(Data under study Opens)

(** * Flow desktop front-end: threat timeline and column persistence

    A shallow embedding of [desktop_front/threat_timeline_widget.py] and
    [desktop_front/ui_utils.py].

    - Python values keep their optionality: a model field that may be [None]
      is an [option], truthiness tests ([x or d], [if x]) are written out.
    - Exceptions are an explicit [result]; code that both mutates widgets or
      the log and may raise runs in the state-and-exception monad [M], where
      (as in Python) the mutations made before a raise survive it.
    - The collaborators outside the two files (ORM queries, the ancestry
      lookup, the clock, local-time formatting) are oracles of an [Env].
    - The Qt table is a plain grid of cells with a header.  Of what Qt does on
      its own, only the slots connected to [sectionResized] are modelled.
      Not modelled: interactive sorting (a cell is written where [setItem]
      is told to, as in a table without an active sort column), the width Qt
      gives to a stretched last section, the limits Qt puts on section
      widths, scroll bars and painting.  Where one of these would matter,
      the statements speak of the rows handed to the table and of the
      sections the code sets.  The serialisation of a header
      ([saveState] / [restoreState]) is Qt's and stays abstract, as a
      [HeaderCodec]; what the column manager needs of it is stated once, as
      [HeaderCodecLaws].
    - The refresh cycle runs on a [World] (table and log), the column
      manager on a [Gui] (table and settings store). *)

From stdpp Require Import gmap strings list pretty.
From Stdlib Require Import ZArith Sorting.Sorted Sorting.Permutation.

Open Scope string_scope.
Open Scope list_scope.
Open Scope Z_scope.

(** ** Python values *)

Module Py.

(** [bool(s)] for an optional string: [None] and [""] are falsy. *)
Definition truthy_str (x : option string) : bool :=
  match x with
  | Some s => negb (String.eqb s "")
  | None => false
  end.

(** [bool(n)] for an optional integer: [None] and [0] are falsy. *)
Definition truthy_int (x : option Z) : bool :=
  match x with
  | Some n => negb (n =? 0)
  | None => false
  end.

(** [x or d] where [x] is an optional string and [d] a string. *)
Definition or_str (x : option string) (d : string) : string :=
  match x with
  | Some s => if String.eqb s "" then d else s
  | None => d
  end.

(** [str(n)] of an integer. *)
Definition str_int (n : Z) : string := pretty n.

(** [str(x)] as an f-string field renders it: [None] prints as ["None"]. *)
Definition fmt_str (x : option string) : string :=
  match x with Some s => s | None => "None" end.

Definition fmt_int (x : option Z) : string :=
  match x with Some n => str_int n | None => "None" end.

(** [timedelta(hours=h)], in microseconds (the resolution of [datetime]). *)
Definition timedelta_hours (h : Z) : Z := h * 3600 * 1000000.
Definition timedelta_seconds (s : Z) : Z := s * 1000000.
Definition timedelta_minutes (m : Z) : Z := m * 60 * 1000000.

End Py.

(** ** Exceptions and results *)

Record exn := Exception { exn_msg : string }.

Inductive result (A : Type) :=
| Ok (a : A)
| Raise (e : exn).
Arguments Ok {A} a.
Arguments Raise {A} e.

Definition rbind {A B} (r : result A) (k : A -> result B) : result B :=
  match r with
  | Ok a => k a
  | Raise e => Raise e
  end.

(** A [for] loop that builds a list and stops at the first exception. *)
Fixpoint rmap {A B} (f : A -> result B) (l : list A) : result (list B) :=
  match l with
  | [] => Ok []
  | x :: l' => rbind (f x) (fun y => rbind (rmap f l') (fun ys => Ok (y :: ys)))
  end.

(** ** The stored records ([core.models], as the widget reads them) *)

Module Connection.
Record t := {
  src_ip : option string;
  dst_ip : option string;
  dst_port : option Z;
  pid : option Z
}.
End Connection.

Module Alert.
(** [connection] is a lazily loaded foreign key: reading it may hit the
    database and raise; when it loads it is a connection or [None]. *)
Record t := {
  timestamp : Z;
  alert_type : option string;
  severity : option string;
  message : option string;
  src_ip : option string;
  dst_ip : option string;
  dst_port : option Z;
  connection : result (option Connection.t)
}.
End Alert.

(Data under study Closes)

Task instructions:
For this exercise, copy every line of the data that holds "Import".

Solution to this task:
From stdpp Require Import gmap strings list pretty.
From Stdlib Require Import ZArith Sorting.Sorted Sorting.Permutation.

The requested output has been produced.